▶ PROVIDED DATA

Lemma keeps_generate payload : keeps (generateTokens payload).
Proof.
  apply preserves_wp. intros s B. unfold generateTokens. apply wp_bind, wp_run. intros s1 j1 [= <- <-]. cbv beta iota zeta.
  apply wp_bind, wp_run. intros s2 j2 [= <- <-]. cbv beta iota. set (tok := jwt_sign REFRESH_TOKEN_SECRET _ _ _ _).
  apply wp_bind, wp_findFirst. intros o Eo. apply wp_bind, wp_throw_if; intros N; [exact B|]. apply bool_decide_eq_false in N.
  destruct o as [x|]; [contradiction N; eauto|].
  assert (F : forall k r, Db.refreshToken (St.db s) !! k = Some r -> RefreshToken.token r <> tok).
  { intros k r E Q. assert (In r (where_ prisma.refreshToken (hasToken tok) (St.db s))) by (apply where_elem; split; [apply bool_decide_eq_true, Q | eauto]).
    cbn in Eo. destruct (where_ _ _ _); [contradiction | discriminate Eo]. }
  apply wp_bind, wp_run. intros s3 id [= <- <-]. cbv beta iota. apply wp_bind, wp_create; [intros; exact B|]. intros Fid. apply wp_ret.
  destruct B as [[I O] S]. split; [split|]; cbn.
  - intros k r [[<- <-]|[_ E]]%lookup_insert_Some; [reflexivity | exact (I k r E)].
  - intros k1 k2 r1 r2 [[<- <-]|[N1 E1]]%lookup_insert_Some [[<- <-]|[N2 E2]]%lookup_insert_Some Q; [reflexivity | | |].
    + contradiction (F k2 r2 E2 (eq_sym Q)).
    + contradiction (F k1 r1 E1 Q).
    + exact (O k1 k2 r1 r2 E1 E2 Q).
  - destruct token as [t|]; [|exact Logic.I]. destruct S as [(k & x & E & Q) Y]. split; cbn.
    + exists k, x. split; [|exact Q]. rewrite lookup_insert_ne; [exact E|]. intros <-. cbn in Fid. congruence.
    + intros k' r [[<- <-]|[_ E']]%lookup_insert_Some Q'; [|exact (Y k' r E' Q')]. exfalso. apply (F k x E). cbn in Q'. congruence.
Qed.

Ltac keeps_step :=
  lazymatch goal with
  | |- preserves _ (update prisma.refreshToken _ revoke) => apply keeps_revoke
  | |- preserves _ (updateMany prisma.refreshToken _ revoke) => apply keeps_revokeMany
  | |- preserves _ (generateTokens _) => apply keeps_generate
  | |- preserves _ (tokensOf _) => apply keeps_generate
  | |- preserves _ (update _ _ _) => apply keeps_update; exact _
  | |- preserves _ (create _ _ _) => apply tokens_create; exact _
  | |- preserves _ (transaction _) => apply preserves_transaction
  | |- preserves _ (attempt _) => apply preserves_attempt
  | |- _ => preserve_step
  end.
(** C25.  The chat is private, whatever the backend does: a page of messages shows only what the
    reader and the peer of the conversation wrote to each other, two people share at most
    one conversation, a client's message is stored once and what is read was delivered. *)
Theorem chat_is_private (s0 s s' : St.t) (userId conversationId : string) (cursor : option string) (limit : nat)
  (bookingId : option string) (page : MessagePage.t) :
  ChatInv (St.db s0) -> rtc chat_step s0 s ->
  getMessages userId conversationId cursor limit bookingId s = (s', Ok page) ->
  ChatInv (St.db s) /\ s' = s /\
  forall m, In m (MessagePage.messages page) -> Message.conversationId m = conversationId /\
    (Message.senderId m = userId /\ Message.receiverId m = MessagePage.peerId page \/
     Message.receiverId m = userId /\ Message.senderId m = MessagePage.peerId page).
Proof.
  intros I0 R E. pose proof (chat_run_keeps s0 s R I0) as I. split; [exact I|].
  assert (W : wp (getMessages userId conversationId cursor limit bookingId) (fun s' r => s' = s /\
    match r with Err _ => True | Ok page => forall m, In m (MessagePage.messages page) -> Message.conversationId m = conversationId /\
      (Message.senderId m = userId /\ Message.receiverId m = MessagePage.peerId page \/
       Message.receiverId m = userId /\ Message.senderId m = MessagePage.peerId page) end) s).
  2: { unfold wp in W. rewrite E in W. exact W. }
  unfold getMessages, getConversationChatContext. apply wp_bind, wp_findById; [intros _; apply wp_throw; auto|]. intros c C P. cbn in C. cbv beta iota.
  apply wp_bind. apply (wp_mono _ (fun s' r => s' = s /\ exists l, r = Ok l /\ forall m, In m l -> exists k, Db.message (St.db s) !! k = Some m /\
    Message.conversationId m = conversationId)).
  { assert (G : forall p l, l = where_ prisma.message (fun m => inConversation conversationId m && p m) (St.db s) ->
      forall m, In m (take (S limit) (newestFirst l)) -> exists k, Db.message (St.db s) !! k = Some m /\ Message.conversationId m = conversationId).
    { intros p l -> m M%in_take. unfold newestFirst, sort_desc in M. rewrite <- list_elem_of_In, sort_by_perm, list_elem_of_In, where_elem in M.
      destruct M as [[M%bool_decide_eq_true _]%andb_true_iff [k K]]. eauto. }
    unfold getConversationMessages. destruct (truthy cursor) as [cur|].
    - apply wp_bind, wp_findById; [intros _; apply wp_ret; split; [reflexivity|]; exists []; split; [reflexivity | intros m []]|].
      intros row _ _. cbv beta iota. apply wp_bind, wp_get, wp_ret. split; [reflexivity|]. eexists. split; [reflexivity|]. apply G with (p := fun m => Message.createdAt m <? Message.createdAt row). reflexivity.
    - apply wp_bind, wp_get, wp_ret. split; [reflexivity|]. eexists. split; [reflexivity|]. apply G with (p := fun _ => true).
      unfold where_. apply filter_ext. intros m. rewrite andb_true_r. reflexivity. }
  intros s1 r [-> (l & -> & L)]. cbv beta iota. apply wp_bind. unfold cursorOf.
  set (page0 := take limit l). apply (wp_mono _ (fun s' _ => s' = s)).
  { destruct (bool_decide _); [destruct (last page0)|]; reflexivity. }
  intros s1 [o|e] ->; cbv beta iota; [|auto]. apply wp_bind. apply (wp_mono _ (fun s' _ => s' = s)); [destruct (truthy bookingId); reflexivity|].
  intros s1 [b|e] ->; cbv beta iota; [|auto]. apply wp_ret. split; [reflexivity|]. cbn. intros m M%in_take. destruct (L m M) as (k & K & Q). split; [exact Q|].
  destruct (msg_conv _ I k m K) as (c' & C' & Pa). rewrite Q, C in C'. injection C' as <-. apply normalizePair_in in Pa as [[E1 E2]|[E1 E2]]; unfold peerOf;
    unfold isParticipant in P; rewrite E1, E2 in *; case_bool_decide; subst; auto; apply bool_decide_eq_true in P; auto.
Qed.

(** C26.  A message needs a trip: it is stored only when the sender and the receiver are the
    passenger and the driver of a booking whose trip is on, once per id the client gave it,
    as the latest of their conversation; whatever is refused stores nothing. *)
Theorem message_needs_a_trip (env : Env) (senderId : string) (data : SendMessageInput.t) (s s' : St.t) (r : Res Message.t) :
  ChatInv (St.db s) -> sendMessage senderId data s = (s', r) -> ChatInv (St.db s') /\ Sent senderId data s s' r.
Proof. intros I E. pose proof (send_spec senderId data s I) as W. unfold wp in W. rewrite E in W. exact W. Qed.

(** C27.  The pages of a conversation cover it: a participant who follows the cursors comes
    to the end, and receives messages of the conversation, the newest first and none twice.
    A message is left out only when one sent in the same millisecond is shown; when no two
    were, every message is received. *)
Theorem pages_cover_conversation (s : St.t) (userId conversationId : string) (c : Conversation.t) (limit fuel : nat) (bookingId : option string) :
  ChatInv (St.db s) -> Db.conversation (St.db s) !! conversationId = Some c -> isParticipant userId c = true ->
  Db.message (St.db s) !! EmptyString = None -> (0 < limit)%nat ->
  let all := newestFirst (where_ prisma.message (inConversation conversationId) (St.db s)) in
  (length all < fuel)%nat ->
  StronglySorted (fun a b => Message.createdAt b <= Message.createdAt a) all /\ NoDup all /\
  exists shown, allPages fuel userId conversationId None limit bookingId s = (s, Ok shown) /\ sublist shown all /\
    (forall m, In m all -> exists m', In m' shown /\ Message.createdAt m' = Message.createdAt m) /\
    ((forall a b, In a all -> In b all -> Message.createdAt a = Message.createdAt b -> a = b) -> shown = all).
Proof.
  intros I C P Ids Pos all F. split; [|split; [apply all_nodup; exact I|]].
  - eapply StronglySorted_ind with (P := fun l => StronglySorted (fun a b => Message.createdAt b <= Message.createdAt a) l);
      [constructor | | apply (sort_by_sorted (fun m => - Message.createdAt m))].
    intros m l _ S Fm. constructor; [exact S|]. eapply Forall_impl; [exact Fm|]. cbn. lia.
  - apply (walk_run s userId conversationId c limit bookingId I C P Ids Pos fuel None all); [left; split; reflexivity | exact F].
Qed.

(** ** A conversation *)

Definition demo_chat : St.t := St.Build_t (Db.empty
  <| Db.user := {["d1"%string := User.defaults "d1" 0; "p1"%string := User.defaults "p1" 0]} |>
  <| Db.ride := {["r1"%string := Ride.defaults "r1" 0 <| Ride.driverId := "d1"%string |> <| Ride.status := RideStatus.IN_PROGRESS |>]} |>
  <| Db.rideBooking := {["b1"%string := RideBooking.defaults "b1" 0 <| RideBooking.rideId := "r1"%string |>
       <| RideBooking.passengerId := "p1"%string |> <| RideBooking.status := BookingStatus.ONBOARD |>]} |>) [] 0.

Definition demo_text (to text id : string) : SendMessageInput.t := {|
  SendMessageInput.receiverId := to; SendMessageInput.text := Some text; SendMessageInput.clientMsgId := id;
  SendMessageInput.bookingId := None; SendMessageInput.type := None; SendMessageInput.payloadJson := None |}.

Definition demo_say (t : Z) (from to text id : string) (s : St.t) : St.t * Res Message.t :=
  @sendMessage (demo_env t no_failure) from (demo_text to text id) s.

(** Three messages, the second resent. *)
Definition demo_talk : St.t :=
  let s1 := (demo_say 1000 "p1" "d1" "At the corner" "m1" demo_chat).1 in
  let s2 := (demo_say 2000 "d1" "p1" "I see you" "m1" s1).1 in
  let s3 := (demo_say 2500 "d1" "p1" "I see you" "m1" s2).1 in
  (demo_say 3000 "p1" "d1" "Coming" "m2" s3).1.
Definition demo_conversation : string := "id".

Lemma demo_chat_inv : ChatInv (St.db demo_chat).
Proof. split; cbn; intros * E; rewrite lookup_empty in E; discriminate E. Qed.

Lemma demo_talk_run : rtc chat_step demo_chat demo_talk.
Proof.
  eapply rtc_l; [exact (@chat_call (demo_env 1000 no_failure) (Send "p1" (demo_text "d1" "At the corner" "m1")) demo_chat)|].
  eapply rtc_l; [exact (@chat_call (demo_env 2000 no_failure) (Send "d1" (demo_text "p1" "I see you" "m1")) _)|].
  eapply rtc_l; [exact (@chat_call (demo_env 2500 no_failure) (Send "d1" (demo_text "p1" "I see you" "m1")) _)|].
  eapply rtc_l; [exact (@chat_call (demo_env 3000 no_failure) (Send "p1" (demo_text "d1" "Coming" "m2")) _)|].
  vm_compute. apply rtc_refl.
Qed.

Lemma demo_talk_inv : ChatInv (St.db demo_talk).
Proof. exact (chat_run_keeps demo_chat demo_talk demo_talk_run demo_chat_inv). Qed.

Example demo_texts :
  (match (getMessages "d1" demo_conversation None 2 None demo_talk).2 with
   | Ok p => Some (map Message.text (MessagePage.messages p), MessagePage.hasMore p) | Err _ => None end)
  = Some ([Some "Coming"; Some "I see you"]%string, true).
Proof. vm_compute. reflexivity. Qed.

(** A stranger is refused. *)
Example strangers_cannot_write : (demo_say 4000 "x" "d1" "Hello" "m9" demo_talk).2 = Err "CHAT_NOT_ACTIVE"%string.
Proof. vm_compute. reflexivity. Qed.

Lemma chat_is_private_witness : exists page,
  getMessages "d1" demo_conversation None 2 None demo_talk = (demo_talk, Ok page) /\ length (MessagePage.messages page) = 2%nat /\
  forall m, In m (MessagePage.messages page) -> Message.conversationId m = demo_conversation /\
    (Message.senderId m = "d1"%string /\ Message.receiverId m = MessagePage.peerId page \/
     Message.receiverId m = "d1"%string /\ Message.senderId m = MessagePage.peerId page).
Proof.
  assert (E : exists page, (getMessages "d1" demo_conversation None 2 None demo_talk).2 = Ok page /\ length (MessagePage.messages page) = 2%nat)
    by (eexists; split; vm_compute; reflexivity).
  destruct E as (page & E & L). exists page.
  destruct (getMessages "d1" demo_conversation None 2 None demo_talk) as [s' r] eqn:G. cbn in E. subst r.
  destruct (chat_is_private demo_chat demo_talk s' "d1" demo_conversation None 2 None page demo_chat_inv demo_talk_run G) as (_ & -> & K).
  auto.
Defined.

▶ TASK PROMPT
Across the listing, tally every line that includes the word "subst" and supply the total alone.

▶ TASK RESPONSE
2